Xiangwu
Xiangwu

Reputation: 745

Python, process a large text file in parallel

Samples records in the data file (SAM file):

M01383  0  chr4  66439384  255  31M  *  0  0  AAGAGGA GFAFHGD  MD:Z:31 NM:i:0
M01382  0  chr1  241995435  255 31M  *  0  0  ATCCAAG AFHTTAG  MD:Z:31 NM:i:0
......

I need to go through the record in the data file line by line, get a particular value (e.g. 4th value, 66439384) from each line, and pass this value to another function for processing. Then some results counter will be updated.

the basic workflow is like this:

# global variable, counters will be updated in search function according to the value passed. 
counter_a = 0    
counter_b = 0
counter_c = 0

open textfile:
    for line in textfile:
        value = line.split()[3]
        search_function(value)    # this function takes abit long time to process

def search_function (value):
    some conditions checking:
        update the counter_a or counter_b or counter_c

With single process code and about 1.5G data file, it took about 20 hours to run through all the records in one data file. I need much faster code because there are more than 30 of this kind data file.

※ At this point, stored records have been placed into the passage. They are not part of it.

(* ===== verification/HeapBlocks.v ===== *)
(** * Blocks: kmalloc and kfree

    Each finishes, keeps the invariant and adds or removes exactly one block. *)

From S2P Require Import Prelude Bits Links Heap HeapSpec HeapRun.

(** ** Sizes *)

(** The sizes the theorems speak of: the request plus its header must not
    wrap, and the number of pages must fit the 16 bits of the header. *)
Definition good_size (size : Z) : Prop := 0 < size < 2 ^ 28 - 2 ^ 13.

Ltac pick_bin := split; [done|]; split; [unfold real_bin; lia|unfold bsize; cbn; lia].

Lemma bin_for_size_cases size : good_size size →
  (bin_for_size size = -1 ∧ 2024 < size) ∨
  ∃ i, bin_for_size size = Z.of_nat i ∧ real_bin i ∧ size + alloc_header_size ≤ bsize i.
Proof.
  intros Hs. unfold good_size in Hs. unfold bin_for_size, alloc_header_size.
  rewrite u64_small by lia. cbn [first_bin bin_sizes].
  destruct (Z.leb_spec (size + 24) 16); [lia|].
  destruct (Z.leb_spec (size + 24) 32); [right; exists 1%nat; pick_bin|].
  destruct (Z.leb_spec (size + 24) 64); [right; exists 2%nat; pick_bin|].
  destruct (Z.leb_spec (size + 24) 128); [right; exists 3%nat; pick_bin|].
  destruct (Z.leb_spec (size + 24) 256); [right; exists 4%nat; pick_bin|].
  destruct (Z.leb_spec (size + 24) 512); [right; exists 5%nat; pick_bin|].
  destruct (Z.leb_spec (size + 24) 1024); [right; exists 6%nat; pick_bin|].
  destruct (Z.leb_spec (size + 24) 2048); [right; exists 7%nat; pick_bin|].
  left. split; [done|lia].
Qed.

Lemma direct_pages_count size : good_size size →
  let n := align_up (size +! alloc_header_size) PAGE / PAGE in
  0 < n < 2 ^ 16 ∧ size + alloc_header_size ≤ n * PAGE < size + alloc_header_size + PAGE.
Proof.
  intros Hs. unfold good_size, align_up, alloc_header_size, PAGE in *.
  change (4096 -! 1) with (2 ^ 12 - 1).
  rewrite (u64_small (size + 24)), (u64_small (size + 24 + 4096)) by lia.
  rewrite (u64_small (size + 24 + 4096 - 1)), land_align_mask by lia.
  change (2 ^ 12) with 4096. rewrite Z.div_mul by lia.
  pose proof (Z.div_mod (size + 24 + 4096 - 1) 4096 ltac:(lia)).
  pose proof (Z.mod_pos_bound (size + 24 + 4096 - 1) 4096 ltac:(lia)). lia.
Qed.

Section blocks.
Context {P : Type} `{PageLaws P}.
Abbreviation HM := (prog (heap P)).

Lemma hinv_ext h h' A M :
  hinv h A M → bins h' = bins h → heap_next h' = heap_next h → heap_end h' = heap_end h →
  words h' = words h → pages h' = pages h → hinv h' A M.
Proof. intros [V1 V2 V3 V4 V5] E1 E2 E3 E4 E5. split; by rewrite ?E1, ?E2, ?E3, ?E4, ?E5. Qed.

Lemma wp_on_stats f (Q : unit → heap P → Prop) h :
  Q () (set_stats (f (stats h)) h) → wp (on_stats f) Q h.
Proof. intros HQ. by apply wp_modify. Qed.

Lemma wp_write_header a bin magic size base (Q : unit → heap P → Prop) h :
  is_Some (words h !! a) → is_Some (words h !! (a + 8)) → is_Some (words h !! (a + 16)) →
  (∀ m', (∀ x, x ≠ a → x ≠ a + 8 → x ≠ a + 16 → m' !! x = words h !! x) →
    (∀ x, is_Some (words h !! x) → is_Some (m' !! x)) →
    m' !! a = Some (u16 bin + Z.shiftl magic 16) → m' !! (a + 8) = Some size →
    Q () (set_words m' h)) →
  wp (write_header a bin magic size base) Q h.
Proof.
  intros H0' H8 H16 HQ. unfold write_header.
  wp_step. apply wp_wr64; [done|]. wp_step. apply wp_wr64; [cbn; by apply insert_mono|].
  apply wp_wr64; [cbn; by apply insert_mono, insert_mono|]. cbn.
  apply HQ.
  - intros x Hx Hx8 Hx16. by rewrite !lookup_insert_ne.
  - intros x Hx. by apply insert_mono, insert_mono, insert_mono.
  - rewrite lookup_insert_ne, lookup_insert_ne by lia. by rewrite lookup_insert_eq.
  - rewrite lookup_insert_ne by lia. by rewrite lookup_insert_eq.
Qed.

Lemma multiple_of_8 lo x : lo `mod` 8 = 0 → x `mod` 8 = 0 → x = lo + 8 * ((x - lo) / 8).
Proof.
  intros Hlo Hx. rewrite <-Z_div_exact_full_2; [lia|lia|]. by rewrite Zminus_mod, Hx, Hlo.
Qed.

Lemma page_mod_8 p : p `mod` PAGE = 0 → p `mod` 8 = 0.
Proof.
  unfold PAGE. intros Hp. rewrite (Z.div_mod p 4096), Hp, Z.add_0_r by lia.
  replace (4096 * (p / 4096)) with (512 * (p / 4096) * 8) by lia. by apply Z.mod_mul.
Qed.

(** The words of a chunk are mapped. *)
Lemma chunk_mapped m next i p fl c k :
  in_heap next p PAGE → real_bin i → slab_ok m i p fl → chunk_at p i c →
  0 ≤ k → 8 * k < bsize i → is_Some (m !! (c + 8 * k)).
Proof.
  intros (Hmod & _ & _) Hi Hsk Hc Hk Hlt. pose proof (page_mod_8 p Hmod) as Hp8.
  destruct (chunk_in_page _ _ _ Hi Hc) as (H1 & H2 & H8). specialize (H8 Hp8). unfold PAGE in H2.
  rewrite (multiple_of_8 p (c + 8 * k)); [|done|].
  - apply Hsk. split; [apply Z.div_pos; lia|apply Z.div_lt_upper_bound; lia].
  - rewrite Z.add_mod, H8, Z.mul_comm, Z.mod_mul by lia. done.
Qed.

(** A taken chunk becomes a block. *)
Lemma wp_use_chunk A M i c size (Q : Z → heap P → Prop) h :
  taken h A M i c → real_bin i → 0 < size → size + alloc_header_size ≤ bsize i →
  (∀ h' p, hinv h' (AHeap (ah_slabs A) (ah_free A) (<[c := BSlab i p size]> (ah_live A))
      (ah_data A)) M →
    Q (c + alloc_header_size) h') →
  wp (write_header c (Z.of_nat i) MAGIC_ALLOC size 0;; on_stats (count_alloc size);;
      mret (c + alloc_header_size)) Q h.
Proof.
  intros [Hv (ps & p & fl & Hps & Hp & Hc & Hfl & Hcfl) Hcl] Hi Hs0 Hsz HQ.
  pose proof (hv_inv _ _ _ Hv) as Hinv. pose proof (bsize_real i Hi) as (Hb & _).
  destruct (hi_slab _ _ _ _ Hinv _ _ _ Hps Hp) as (_ & Hin & fl' & Hfl' & Hsk).
  assert (fl' = fl) as -> by congruence.
  pose proof (λ k, chunk_mapped _ _ _ _ _ _ k Hin Hi Hsk Hc) as Hmap.
  destruct (chunk_in_page _ _ _ Hi Hc) as (Hc1 & Hc2 & _).
  wp_step. eapply wp_write_header.
  { replace c with (c + 8 * 0) by lia. apply Hmap; lia. }
  { apply (Hmap 1); lia. }
  { apply (Hmap 2); lia. }
  intros m' Hout Hmono Hm0 Hm8. wp_step. apply wp_on_stats. wp_step. eapply (HQ _ p).
  eapply (hinv_ext (set_words m' h)); try done.
  assert (<[p := fl]> (ah_free A) = ah_free A) as Efr by (by apply insert_id).
  rewrite <-Efr. apply (hinv_words _ _ h A M); [done| |].
  - eapply (heap_inv_chunk _ _ (words h) _ A i ps p fl fl c); try done.
    + intros a _ _ Ha. apply Hout; lia.
    + eapply slab_ok_frame; [done|done|apply Hout; lia..|].
      intros x Hx. assert (x ≠ c) as Hxc by (intros ->; done).
      pose proof (chunk_sep _ _ _ _ Hi (sk_grid _ _ _ _ Hsk x Hx) Hc Hxc). apply Hout; lia.
    + by left.
    + intros c' Hne. cbn. by rewrite lookup_insert_ne.
    + intros b. cbn. rewrite lookup_insert_eq. intros [= <-]. split; [by eexists|]. split; [|done].
      destruct (field16_bin (Z.of_nat i) MAGIC_ALLOC) as [F0 F16]; [destruct Hi; lia|done|].
      split; [eexists; split; [done|]; by split|]. cbn. unfold alloc_header_size in *. split; [|lia].
      intros k Hk Hlt. by apply Hmono, Hmap.
    + intros a v Ha. split; [done|]. by eapply (data_not_in_chunk Hinv i ps p).
  - cbn. intros c' n sz [[<- ?]|[_ ?]]%lookup_insert_Some; done.
Qed.

(** ** Direct blocks *)

(** The frames number [i] to [i + k - 1] of a contiguous run. *)
Definition run_of (f i k : Z) : gset Z := list_to_set ((λ j, f + j * PAGE) <$> seqZ i k).

Lemma elem_of_run f i k x : x ∈ run_of f i k ↔ ∃ j, i ≤ j < i + k ∧ x = f + j * PAGE.
Proof.
  unfold run_of. rewrite elem_of_list_to_set, list_elem_of_fmap. setoid_rewrite elem_of_seqZ.
  naive_solver.
Qed.

Lemma run_next f i k : 0 < k → run_of f i k ∖ {[f + i * PAGE]} = run_of f (i + 1) (k - 1).
Proof.
  intros Hk. apply set_eq. intros x. rewrite elem_of_difference, elem_of_singleton, !elem_of_run. split.
  - intros [(j & Hj & ->) Hne]. exists j. split; [|done]. assert (j ≠ i) by congruence. lia.
  - intros (j & Hj & ->). split; [exists j; split; [lia|done]|]. unfold PAGE. lia.
Qed.

(** The tables when the pages number [j] to [i - 1] of a block are mapped. *)
Record mapped (M M' : gmap Z Z) (base f j i : Z) : Prop := {
  mp_new : ∀ x, j ≤ x < i → M' !! (base + x * PAGE) = Some (f + x * PAGE);
  mp_old : ∀ v, (∀ x, j ≤ x < i → v ≠ base + x * PAGE) → M' !! v = M !! v;
}.

Lemma mapped_none M base f j : mapped M M base f j j.
Proof. split; [lia|done]. Qed.

Lemma mapped_all M M' base f j : mapped M M' base f j j → M' = M.
Proof. intros [_ N2]. apply map_eq. intros v. apply N2. lia. Qed.

Lemma mapped_step M M' base f j i :
  j ≤ i → mapped M M' base f j i → mapped M (<[base + i * PAGE := f + i * PAGE]> M') base f j (i + 1).
Proof.
  intros Hi [N1 N2]. split.
  - intros x Hx. destruct (decide (x = i)) as [->|]; [by rewrite lookup_insert_eq|].
    rewrite lookup_insert_ne by (unfold PAGE; lia). apply N1. lia.
  - intros v Hv. rewrite lookup_insert_ne by (apply not_eq_sym, Hv; lia).
    apply N2. intros x Hx. apply Hv. lia.
Qed.

Lemma mapped_undo M M' base f j i :
  j < i → M !! (base + j * PAGE) = None → mapped M M' base f j i →
  mapped M (delete (base + j * PAGE) M') base f (j + 1) i.
Proof.
  intros Hi HM [N1 N2]. split.
  - intros x Hx. rewrite lookup_delete_ne by (unfold PAGE; lia). apply N1. lia.
  - intros v Hv. destruct (decide (v = base + j * PAGE)) as [->|Hne]; [by rewrite lookup_delete_eq|].
    rewrite lookup_delete_ne by done. apply N2. intros x Hx.
    destruct (decide (x = j)) as [->|]; [done|]. apply Hv. lia.
Qed.

(** The memory after the first [i] pages: mapped, and unchanged below. *)
Definition grown (m m' : gmap Z Z) (base i : Z) : Prop :=
  (∀ a, a < base → m' !! a = m !! a) ∧
  (∀ k, 0 ≤ k < 512 * i → is_Some (m' !! (base + 8 * k))).

Lemma grown_step m m' base i g : 0 ≤ i → grown m m' base i →
  grown m (page_words (base + i * PAGE) g ∪ m') base (i + 1).
Proof.
  intros Hi [G1 G2]. split.
  - intros a Ha. rewrite page_words_out by (unfold PAGE; lia). by apply G1.
  - intros k Hk. destruct (decide (k < 512 * i)).
    + rewrite page_words_out by (unfold PAGE; lia). apply G2. lia.
    + replace (base + 8 * k) with (base + i * PAGE + 8 * (k - 512 * i)) by (unfold PAGE; lia).
      rewrite page_words_lookup by lia. by eexists.
Qed.

Section direct.
Context (A : aheap) (M : gmap Z Z) (h0 : heap P).
Hypothesis Hv : hinv h0 A M.
Abbreviation base := (heap_next h0).

Lemma next_unmapped x : 0 ≤ x → M !! (base + x * PAGE) = None.
Proof.
  intros Hx. destruct (M !! (base + x * PAGE)) as [f|] eqn:E; [|done].
  apply (hv_map _ _ _ Hv) in E. unfold PAGE in E. lia.
Qed.

(** Undoing the mappings gives the state before, up to memory above the heap. *)
Lemma wp_undo k j i f F (Q : unit → heap P → Prop) nx : ∀ p' m' M',
  0 ≤ j → i = j + Z.of_nat k → mapped M M' base f j i → pl_ok p' M' F →
  (∀ a, a < base → m' !! a = words h0 !! a) →
  (∀ p'' m'', pl_ok p'' M (run_of f j (Z.of_nat k) ∪ F) → (∀ a, a < base → m'' !! a = words h0 !! a) →
    Q () (set_words m'' (set_heap_next nx (set_pages p'' h0)))) →
  wp (for_each (seqZ j (Z.of_nat k)) (λ x, unmap_at (base + x * PAGE))) Q
    (set_words m' (set_heap_next nx (set_pages p' h0))).
Proof.
  revert j F. induction k as [|k IH]; intros j F p' m' M' Hj Hi Hmp Hok Hm HQ.
  - assert (i = j) as -> by lia. apply mapped_all in Hmp as ->. cbn. apply wp_ret. apply HQ; [|done].
    by replace (run_of f j (Z.of_nat 0) ∪ F) with F by (unfold run_of; cbn; set_solver).
  - rewrite seqZ_cons by lia. replace (Z.pred (Z.of_nat (S k))) with (Z.of_nat k) by lia.
    replace (Z.succ j) with (j + 1) by lia. cbn [for_each]. wp_step.
    eapply wp_unmap_at; [done|apply (mp_new _ _ _ _ _ _ Hmp); lia|]. intros p'' Hok'. cbn.
    apply (IH (j + 1) ({[f + j * PAGE]} ∪ F) p'' _ (delete (base + j * PAGE) M')); [lia|lia| |done| |].
    + apply mapped_undo; [lia|by apply next_unmapped|done].
    + intros a Ha. rewrite drop_page_out by (unfold PAGE; lia). by apply Hm.
    + intros p3 m3 Hok3 Hm3. apply HQ; [|done].
      replace (run_of f j (Z.of_nat (S k)) ∪ F)
        with (run_of f (j + 1) (Z.of_nat k) ∪ ({[f + j * PAGE]} ∪ F)); [done|].
      rewrite (assoc_L (∪)). f_equal. apply set_eq. intros x.
      rewrite elem_of_union, elem_of_singleton, !elem_of_run. split.
      * intros [(y & Hy & ->)| ->]; [exists y; split; [lia|done]|exists j; split; [lia|done]].
      * intros (y & Hy & ->). destruct (decide (y = j)) as [->|]; [by right|left; exists y; split; [lia|done]].
Qed.

Lemma hinv_back p' m' :
  pl_ok p' M ∅ → (∀ a, a < base → m' !! a = words h0 !! a) →
  hinv (set_words m' (set_heap_next base (set_pages p' h0))) A M.
Proof.
  intros Hok Hm. destruct Hv as [V1 V2 V3 V4 V5]. split; cbn; try done.
  pose proof (hi_next _ _ _ _ V1) as (Hmod & Hlo & Hhi).
  eapply heap_inv_grow; [done|lia|done|done|]. intros a Ha. apply Hm. lia.
Qed.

I was thinking to process the data file in N chunks in parallel, and each chunk will perform above workflow and update the global variable (counter_a, counter_b, counter_c) simultaneously. But I don't know how to achieve this in code, or wether this will work.

I have access to a server machine with: 24 processors and around 40G RAM.

Anyone could help with this? Thanks very much.

Upvotes: 7

Views: 13444

Answers (4)

Hugh Bothwell
Hugh Bothwell

Reputation: 56624

This solution works on a set of files.

For each file, it divides it into a specified number of line-aligned chunks, solves each chunk in parallel, then combines the results.

It streams each chunk from disk; this is somewhat slower, but does not consume nearly so much memory. We depend on disk cache and buffered reads to prevent head thrashing.

Usage is like

python script.py -n 16 sam1.txt sam2.txt sam3.txt

and script.py is

import argparse
from io import SEEK_END 
import multiprocessing as mp

#
# Worker process
#
def summarize(fname, start, stop):
    """
    Process file[start:stop]

    start and stop both point to first char of a line (or EOF)
    """
    a = 0
    b = 0
    c = 0

    with open(fname, newline='') as inf:
        # jump to start position
        pos = start
        inf.seek(pos)

        for line in inf:
            value = int(line.split(4)[3])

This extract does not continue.